— Task objective —
A single number is the answer: how many lines of the entries contain the word "cast"?

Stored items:
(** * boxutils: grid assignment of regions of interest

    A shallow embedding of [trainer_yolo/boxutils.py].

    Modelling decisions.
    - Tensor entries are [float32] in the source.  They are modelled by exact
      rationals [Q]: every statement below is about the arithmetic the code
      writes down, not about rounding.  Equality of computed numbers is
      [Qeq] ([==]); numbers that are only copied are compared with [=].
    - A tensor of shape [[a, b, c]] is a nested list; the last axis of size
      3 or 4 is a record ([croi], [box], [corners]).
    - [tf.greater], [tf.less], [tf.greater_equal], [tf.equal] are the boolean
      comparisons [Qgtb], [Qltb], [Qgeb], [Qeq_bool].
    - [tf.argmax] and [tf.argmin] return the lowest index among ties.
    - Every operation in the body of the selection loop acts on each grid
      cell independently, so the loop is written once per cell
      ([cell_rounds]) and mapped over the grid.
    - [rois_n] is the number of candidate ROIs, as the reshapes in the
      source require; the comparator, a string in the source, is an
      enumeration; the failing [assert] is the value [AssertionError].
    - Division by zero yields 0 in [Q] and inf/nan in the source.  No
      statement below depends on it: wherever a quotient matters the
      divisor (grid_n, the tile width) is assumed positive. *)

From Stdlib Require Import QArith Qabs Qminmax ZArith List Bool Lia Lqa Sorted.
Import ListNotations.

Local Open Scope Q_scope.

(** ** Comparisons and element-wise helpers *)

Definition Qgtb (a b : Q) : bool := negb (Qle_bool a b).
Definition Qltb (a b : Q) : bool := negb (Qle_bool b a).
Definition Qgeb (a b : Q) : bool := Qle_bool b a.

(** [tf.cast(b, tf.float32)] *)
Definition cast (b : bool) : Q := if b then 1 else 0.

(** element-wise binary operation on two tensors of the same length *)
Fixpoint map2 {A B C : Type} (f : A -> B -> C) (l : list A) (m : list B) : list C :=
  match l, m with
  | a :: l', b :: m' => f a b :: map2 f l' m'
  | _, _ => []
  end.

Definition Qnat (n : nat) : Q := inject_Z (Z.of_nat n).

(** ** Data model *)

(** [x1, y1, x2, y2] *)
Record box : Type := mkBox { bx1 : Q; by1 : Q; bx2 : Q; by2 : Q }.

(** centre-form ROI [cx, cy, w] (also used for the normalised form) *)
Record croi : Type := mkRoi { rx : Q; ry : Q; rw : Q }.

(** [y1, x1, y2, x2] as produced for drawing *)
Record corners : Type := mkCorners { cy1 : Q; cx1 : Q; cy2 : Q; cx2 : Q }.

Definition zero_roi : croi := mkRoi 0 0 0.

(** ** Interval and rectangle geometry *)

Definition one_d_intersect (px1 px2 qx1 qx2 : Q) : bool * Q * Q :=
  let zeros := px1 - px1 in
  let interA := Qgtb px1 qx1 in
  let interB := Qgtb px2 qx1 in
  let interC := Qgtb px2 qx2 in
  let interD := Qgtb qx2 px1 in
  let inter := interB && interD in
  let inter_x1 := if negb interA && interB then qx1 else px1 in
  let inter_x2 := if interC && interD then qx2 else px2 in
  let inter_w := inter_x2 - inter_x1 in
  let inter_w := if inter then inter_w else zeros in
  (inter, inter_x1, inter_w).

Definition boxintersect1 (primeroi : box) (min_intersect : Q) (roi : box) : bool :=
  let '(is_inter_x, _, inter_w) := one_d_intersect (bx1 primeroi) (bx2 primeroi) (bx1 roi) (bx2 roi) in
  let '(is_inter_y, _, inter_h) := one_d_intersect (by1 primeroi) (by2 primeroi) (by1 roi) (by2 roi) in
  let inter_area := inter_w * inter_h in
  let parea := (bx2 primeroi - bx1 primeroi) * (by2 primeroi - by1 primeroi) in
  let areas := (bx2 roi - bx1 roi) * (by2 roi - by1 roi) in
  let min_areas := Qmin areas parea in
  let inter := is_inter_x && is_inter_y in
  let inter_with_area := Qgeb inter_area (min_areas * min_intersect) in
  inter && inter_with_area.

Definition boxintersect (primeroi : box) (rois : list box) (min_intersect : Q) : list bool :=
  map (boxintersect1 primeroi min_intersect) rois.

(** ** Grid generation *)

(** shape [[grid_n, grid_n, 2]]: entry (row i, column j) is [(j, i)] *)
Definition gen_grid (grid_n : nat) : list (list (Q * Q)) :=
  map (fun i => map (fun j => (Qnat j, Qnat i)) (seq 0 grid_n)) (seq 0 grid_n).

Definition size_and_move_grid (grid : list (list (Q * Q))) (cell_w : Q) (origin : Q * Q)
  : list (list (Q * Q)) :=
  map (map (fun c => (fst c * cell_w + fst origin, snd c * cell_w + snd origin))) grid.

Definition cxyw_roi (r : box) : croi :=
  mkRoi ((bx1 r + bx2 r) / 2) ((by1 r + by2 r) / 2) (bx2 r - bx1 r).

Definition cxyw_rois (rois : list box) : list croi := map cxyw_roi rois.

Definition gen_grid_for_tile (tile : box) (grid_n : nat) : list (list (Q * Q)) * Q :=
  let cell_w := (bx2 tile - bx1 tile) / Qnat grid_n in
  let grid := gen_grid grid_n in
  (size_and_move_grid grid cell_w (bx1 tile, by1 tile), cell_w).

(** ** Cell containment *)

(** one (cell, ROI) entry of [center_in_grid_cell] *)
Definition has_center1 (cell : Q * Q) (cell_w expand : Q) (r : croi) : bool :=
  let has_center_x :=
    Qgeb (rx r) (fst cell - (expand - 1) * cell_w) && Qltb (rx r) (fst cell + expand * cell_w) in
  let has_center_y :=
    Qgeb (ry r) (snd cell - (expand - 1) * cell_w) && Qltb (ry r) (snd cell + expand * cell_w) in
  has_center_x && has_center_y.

— Answer section —
2